A private-banking director at EuroBic apparently hanged himself, Lisbon police said. Photo: patricia de melo moreira/Agence France-Presse/Getty Images

A Portuguese banker was found dead after being identified as a suspect in a fraud case against Isabel dos Santos, the daughter of Angola’s former president.

Nuno Ribeiro da Cunha, 45 years old, apparently hanged himself and had attempted suicide earlier this month, Lisbon police said. His death came after Angola prosecutors identified him Wednesday at a press conference in Luanda, the African nation’s capital, as a suspect in a wide-ranging investigation of alleged money laundering and fraud by Ms. dos Santos.

She and three business associates were also named suspects.

Mr. Ribeiro da Cunha was a private-banking director at EuroBic, a Portuguese bank that Ms. dos Santos partly owns, according to press reports in Portugal. His body was discovered Wednesday in a garage in an upscale Lisbon neighborhood, police said in a statement Thursday. Representatives for EuroBic didn’t respond to a request for comment.

Prosecutors in Angola allege that Ms. dos Santos and others carried out transactions with government-owned companies that resulted in a $1.14 billion loss for the state. In December, an Angola court froze her assets in the country, according to a court order reviewed by The Wall Street Journal.

The allegations are “completely unfounded,” Ms. dos Santos said earlier this week in a statement.

“I have always operated within the law and all my commercial transactions have been approved by lawyers, banks, auditors and regulators,” she said. “I am ready to fight through the international courts to defend my good name.”

Prosecutors in Angola allege that Isabel dos Santos and others carried out transactions with government-owned companies that resulted in a $1.14 billion loss for the state. Photo: Mikhail Metzel/TASS/Getty Images

On Sunday, news outlets including the New York Times and BBC began a series of reports about Ms. dos Santos’s business empire, based on what they said were more than 700,000 leaked documents. The reports have focused on how Ms. dos Santos allegedly got preferential access when her father, José Eduardo dos Santos, was president to invest in land, oil, diamond and telecommunications deals and then shielded her riches with assistance from consulting firms, law firms and Portuguese banks. Forbes estimates her wealth at $2.1 billion.

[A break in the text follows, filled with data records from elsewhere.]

Lemma batch_loop_raises (engine : FeatureWeights)
    (profiles_df : list Frames.FrameRow)
    (profiles_dict : gmap string Frames.FrameRow)
    (pairs : list PairKey) (results : list BatchRow)
    (pair : PairKey) (row_a row_b : Frames.FrameRow) (e : exn) :
  pair ∈ pairs →
  profiles_dict !! profile_a_id pair = Some row_a →
  profiles_dict !! profile_b_id pair = Some row_b →
  features_of_rows list_of_set calculate_features_nan profiles_df engine
                   row_a row_b = Raise e →
  ∃ e', batch_loop list_of_set calculate_features_nan profiles_df engine
                   profiles_dict pairs results = Raise e'.
Proof.
  intros Hin Ha Hb Hraise. revert results.
  induction pairs as [| first pairs IH]; intros results.
  - by apply elem_of_nil in Hin.
  - simpl. apply elem_of_cons in Hin as [<- | Hin].
    + rewrite Ha, Hb, Hraise. by exists e.
    + destruct (profiles_dict !! profile_a_id first) as [ra |];
        destruct (profiles_dict !! profile_b_id first) as [rb |];
        try by apply IH.
      destruct (features_of_rows list_of_set calculate_features_nan
                  profiles_df engine ra rb) as [fv | e1];
        [by apply IH | by exists e1].
Qed.

(** X13.  [calculate_batch_features] builds its lookup with
    [set_index("profile_id").to_dict("index")], which refuses a frame where
    two rows share a profile id: the call raises [ValueError].  With
    distinct ids and a frame without NaN it returns, in the order of
    [pairs_df], one row for each pair whose two ids are both profile ids of
    the frame -- the ids of the pair and the features [calculate_features]
    gives for the two rows -- and skips every other pair.  A frame that
    holds NaN is another matter.  Where its columns of integers are filled
    and every row with a NaN has one for its skills, the call raises
    [TypeError] as soon as a pair of [pairs_df] names such a row next to
    another profile of the frame.  And nothing in the loop is caught: when
    [calculate_features] raises on the two rows of any pair, the whole call
    raises. *)
Theorem X13_batch_features_rows (pairs : list PairKey)
    (profiles_df : list Frames.FrameRow) (config : option Config) :
  (¬ NoDup (Frames.profile_id <$> profiles_df) →
   calculate_batch_features list_of_set calculate_features_nan
                            pairs profiles_df config = Raise ValueError)
  ∧ (NoDup (Frames.profile_id <$> profiles_df) →
     Frames.complete profiles_df = true →
     ∃ rows,
       calculate_batch_features list_of_set calculate_features_nan
                                pairs profiles_df config = Ok rows
       ∧ Forall2 (More.row_of list_of_set (__init__ config) profiles_df) rows
                 (List.filter (More.both_known profiles_df) pairs)
       ∧ (length rows ≤ length pairs)%nat)
  ∧ (NoDup (Frames.profile_id <$> profiles_df) →
     Frames.nan_rows Frames.no_skills_list profiles_df = true →
     Exists (More.no_skills_pair profiles_df) pairs →
     calculate_batch_features list_of_set calculate_features_nan
                              pairs profiles_df config = Raise TypeError)
  ∧ (NoDup (Frames.profile_id <$> profiles_df) →
     ∀ pair row_a row_b e,
       pair ∈ pairs → row_a ∈ profiles_df → row_b ∈ profiles_df →
       Frames.profile_id row_a = profile_a_id pair →
       Frames.profile_id row_b = profile_b_id pair →
       features_of_rows list_of_set calculate_features_nan profiles_df
                        (__init__ config) row_a row_b = Raise e →
       ∃ e', calculate_batch_features list_of_set calculate_features_nan
                                      pairs profiles_df config = Raise e').
Proof.
  assert (Hdict : NoDup (Frames.profile_id <$> profiles_df) →
            ∃ profiles_dict,
              Frames.to_dict_index profiles_df = Ok profiles_dict
              ∧ (∀ id row, profiles_dict !! id = Some row
                           ↔ row ∈ profiles_df ∧ Frames.profile_id row = id)
              ∧ (∀ id, profiles_dict !! id = None
                       ↔ id ∉ Frames.profile_id <$> profiles_df)).
  { intros Hnodup.
    destruct (to_dict_index_lookup profiles_df EmptyString Hnodup)
      as (d & Hd & _).
    exists d. split; [done |]. split.
    - intros id row.
      destruct (to_dict_index_lookup profiles_df id Hnodup) as (d' & Hd' & Hs & _).
      rewrite Hd in Hd'. injection Hd' as <-. apply Hs.
    - intros id.
      destruct (to_dict_index_lookup profiles_df id Hnodup) as (d' & Hd' & _ & Hn).
      rewrite Hd in Hd'. injection Hd' as <-. apply Hn. }
  unfold calculate_batch_features. split_and!.
  - intros Hdup. unfold Frames.to_dict_index.
    by rewrite bool_decide_eq_false_2.
  - intros Hnodup Hcomplete.
    destruct (Hdict Hnodup) as (d & -> & Hsome & Hnone). cbn [mbind result_bind].
    destruct (batch_loop_outcome (__init__ config) profiles_df d pairs []
                (complete_nan_rows _ _ Hcomplete) Hsome Hnone) as [_ Hrows].
    destruct Hrows as (rows & Hrun & Hrows);
      [by apply complete_no_skills_pair |].
    exists rows. split_and!; [done | done |].
    rewrite (Forall2_length _ _ _ Hrows). apply List.filter_length_le.
  - intros Hnodup Hframe Hex.
    destruct (Hdict Hnodup) as (d & -> & Hsome & Hnone). cbn [mbind result_bind].
    by apply (batch_loop_outcome (__init__ config) profiles_df d pairs []
                Hframe Hsome Hnone).
  - intros Hnodup pair row_a row_b e Hin Hina Hinb Hida Hidb Hraise.
    destruct (Hdict Hnodup) as (d & -> & Hsome & _). cbn [mbind result_bind].
    apply (batch_loop_raises _ _ _ _ _ pair row_a row_b e);
      [done | by apply Hsome | by apply Hsome | done].
Qed.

At EuroBic, Mr. Ribeiro da Cunha allegedly approved $58 million in payments from the Angola state oil company, Sonangol, to companies linked to Ms. dos Santos in November 2017, according to a report by Quartz, citing leaked documents and bank statements. That month, Ms. dos Santos was dismissed as Sonangol’s chief executive.

Ms. dos Santos’s father was president of Angola for 38 years until September 2017. His successor, João Lourenço, launched an anticorruption drive, and Angola prosecutors have also investigated other dos Santos family members and their associates.

On Wednesday, EuroBic said Ms. dos Santos would sell her stake in the bank “in the very short term.” Earlier this week, it said it would terminate commercial relationships with entities controlled by Ms. dos Santos and her close associates and would investigate earlier transactions.

Ms. dos Santos, 46, was born in the Soviet Union, where her father was studying engineering. She earned her degree in the same field at King’s College London and returned to Angola in the early 1990s during a lull in the country’s civil war.

In 2016, the Journal reported that some members of the European Parliament had raised questions about the purchase of a majority stake in a company in Portugal, where Ms. dos Santos has many investments. They suspected that the Angolan state might have indirectly financed major acquisitions for Ms. dos Santos, according to a letter they sent to the European Commission.

Ms. dos Santos denied the allegation, telling the Journal that she started Miami Beach, now one of Luanda’s most expensive nightclubs, with some savings. Her business empire grew from there.